> **Problem requirements**: Go over the entries below line by line, copying each one that contains the word "Stdlib".

[Entries taken from a collection]
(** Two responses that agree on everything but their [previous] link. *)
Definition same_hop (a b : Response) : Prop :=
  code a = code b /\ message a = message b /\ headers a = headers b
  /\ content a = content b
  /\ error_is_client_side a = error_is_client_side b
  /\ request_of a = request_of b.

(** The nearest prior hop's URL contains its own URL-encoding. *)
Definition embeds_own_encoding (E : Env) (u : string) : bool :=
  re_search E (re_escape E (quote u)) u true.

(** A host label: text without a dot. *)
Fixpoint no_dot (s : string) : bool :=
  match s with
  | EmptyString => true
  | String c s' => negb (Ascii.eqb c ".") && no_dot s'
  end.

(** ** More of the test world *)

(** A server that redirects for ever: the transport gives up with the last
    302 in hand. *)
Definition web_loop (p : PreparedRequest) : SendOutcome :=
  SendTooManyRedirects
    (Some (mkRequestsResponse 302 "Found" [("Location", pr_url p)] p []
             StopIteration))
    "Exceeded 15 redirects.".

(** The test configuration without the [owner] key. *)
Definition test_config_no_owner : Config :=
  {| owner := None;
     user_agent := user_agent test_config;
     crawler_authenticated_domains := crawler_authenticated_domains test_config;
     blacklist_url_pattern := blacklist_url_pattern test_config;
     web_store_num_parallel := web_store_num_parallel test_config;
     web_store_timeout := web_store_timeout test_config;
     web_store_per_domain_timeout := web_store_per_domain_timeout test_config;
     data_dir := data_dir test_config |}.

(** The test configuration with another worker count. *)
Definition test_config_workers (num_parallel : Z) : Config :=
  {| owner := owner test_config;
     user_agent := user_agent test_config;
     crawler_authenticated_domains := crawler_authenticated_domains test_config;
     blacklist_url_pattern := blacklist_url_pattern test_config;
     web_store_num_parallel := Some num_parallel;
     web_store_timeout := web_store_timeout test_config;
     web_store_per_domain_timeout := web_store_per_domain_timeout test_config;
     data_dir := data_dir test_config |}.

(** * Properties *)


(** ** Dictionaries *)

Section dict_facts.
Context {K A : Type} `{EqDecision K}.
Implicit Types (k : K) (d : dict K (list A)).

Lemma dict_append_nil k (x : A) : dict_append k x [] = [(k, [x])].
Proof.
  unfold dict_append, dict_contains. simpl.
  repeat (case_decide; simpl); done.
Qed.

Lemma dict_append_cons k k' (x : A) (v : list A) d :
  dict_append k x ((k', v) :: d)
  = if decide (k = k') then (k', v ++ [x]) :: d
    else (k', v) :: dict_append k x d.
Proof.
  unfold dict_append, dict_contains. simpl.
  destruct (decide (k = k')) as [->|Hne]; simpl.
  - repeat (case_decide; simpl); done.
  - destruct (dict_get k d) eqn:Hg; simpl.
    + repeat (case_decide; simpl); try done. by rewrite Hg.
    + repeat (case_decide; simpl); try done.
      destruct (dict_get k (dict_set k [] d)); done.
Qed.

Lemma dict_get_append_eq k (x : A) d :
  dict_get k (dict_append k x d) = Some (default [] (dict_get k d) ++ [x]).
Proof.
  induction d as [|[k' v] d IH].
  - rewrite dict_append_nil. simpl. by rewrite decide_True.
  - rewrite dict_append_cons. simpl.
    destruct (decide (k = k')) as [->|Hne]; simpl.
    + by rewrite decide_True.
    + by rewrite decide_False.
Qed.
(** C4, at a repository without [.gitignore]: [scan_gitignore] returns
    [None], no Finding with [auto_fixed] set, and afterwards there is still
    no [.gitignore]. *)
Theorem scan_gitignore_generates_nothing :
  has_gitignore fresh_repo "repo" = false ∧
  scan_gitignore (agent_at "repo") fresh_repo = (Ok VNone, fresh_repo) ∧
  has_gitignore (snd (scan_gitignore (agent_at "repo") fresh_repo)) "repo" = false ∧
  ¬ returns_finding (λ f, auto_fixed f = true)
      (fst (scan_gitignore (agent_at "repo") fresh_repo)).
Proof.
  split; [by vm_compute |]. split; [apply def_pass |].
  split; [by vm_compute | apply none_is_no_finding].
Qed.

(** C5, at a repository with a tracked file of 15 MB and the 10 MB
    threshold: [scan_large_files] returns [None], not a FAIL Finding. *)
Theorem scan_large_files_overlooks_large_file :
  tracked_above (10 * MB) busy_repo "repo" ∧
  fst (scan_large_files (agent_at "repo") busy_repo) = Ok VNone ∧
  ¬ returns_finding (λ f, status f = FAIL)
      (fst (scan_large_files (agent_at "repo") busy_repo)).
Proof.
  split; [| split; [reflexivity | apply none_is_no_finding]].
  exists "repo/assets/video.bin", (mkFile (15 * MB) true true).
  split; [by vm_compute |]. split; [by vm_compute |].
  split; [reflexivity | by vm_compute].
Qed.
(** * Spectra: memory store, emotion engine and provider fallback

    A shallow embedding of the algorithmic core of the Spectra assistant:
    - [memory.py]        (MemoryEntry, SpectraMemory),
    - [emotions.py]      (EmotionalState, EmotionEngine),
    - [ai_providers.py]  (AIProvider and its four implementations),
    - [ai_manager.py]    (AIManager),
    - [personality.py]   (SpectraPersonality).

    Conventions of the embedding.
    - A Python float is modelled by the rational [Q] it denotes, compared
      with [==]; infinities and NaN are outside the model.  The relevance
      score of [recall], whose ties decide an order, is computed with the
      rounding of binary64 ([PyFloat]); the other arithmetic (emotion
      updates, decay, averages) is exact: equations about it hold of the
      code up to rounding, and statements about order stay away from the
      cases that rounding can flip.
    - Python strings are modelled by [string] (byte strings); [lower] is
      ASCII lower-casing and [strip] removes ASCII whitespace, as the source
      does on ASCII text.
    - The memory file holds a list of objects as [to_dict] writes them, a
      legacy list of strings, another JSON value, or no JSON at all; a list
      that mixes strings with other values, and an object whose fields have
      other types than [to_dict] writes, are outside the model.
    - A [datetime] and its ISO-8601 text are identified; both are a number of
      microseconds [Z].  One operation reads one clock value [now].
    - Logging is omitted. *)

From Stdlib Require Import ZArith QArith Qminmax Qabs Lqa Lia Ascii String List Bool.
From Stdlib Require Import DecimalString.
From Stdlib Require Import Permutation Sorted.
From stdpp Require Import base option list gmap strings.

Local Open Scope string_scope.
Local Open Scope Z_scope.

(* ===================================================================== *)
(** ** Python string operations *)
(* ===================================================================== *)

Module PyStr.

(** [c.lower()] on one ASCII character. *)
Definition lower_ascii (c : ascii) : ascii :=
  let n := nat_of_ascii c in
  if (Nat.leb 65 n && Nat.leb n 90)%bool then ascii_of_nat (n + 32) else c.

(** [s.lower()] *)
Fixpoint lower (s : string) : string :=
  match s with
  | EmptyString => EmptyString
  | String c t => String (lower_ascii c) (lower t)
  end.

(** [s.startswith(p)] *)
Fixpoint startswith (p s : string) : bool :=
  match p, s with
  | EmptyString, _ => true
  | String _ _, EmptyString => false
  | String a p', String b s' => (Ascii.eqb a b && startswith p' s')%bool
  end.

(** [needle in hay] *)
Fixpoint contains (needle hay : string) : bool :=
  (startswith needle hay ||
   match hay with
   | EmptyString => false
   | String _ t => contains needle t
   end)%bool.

> **Task response**:
From Stdlib Require Import ZArith QArith Qminmax Qabs Lqa Lia Ascii String List Bool.
From Stdlib Require Import DecimalString.
From Stdlib Require Import Permutation Sorted.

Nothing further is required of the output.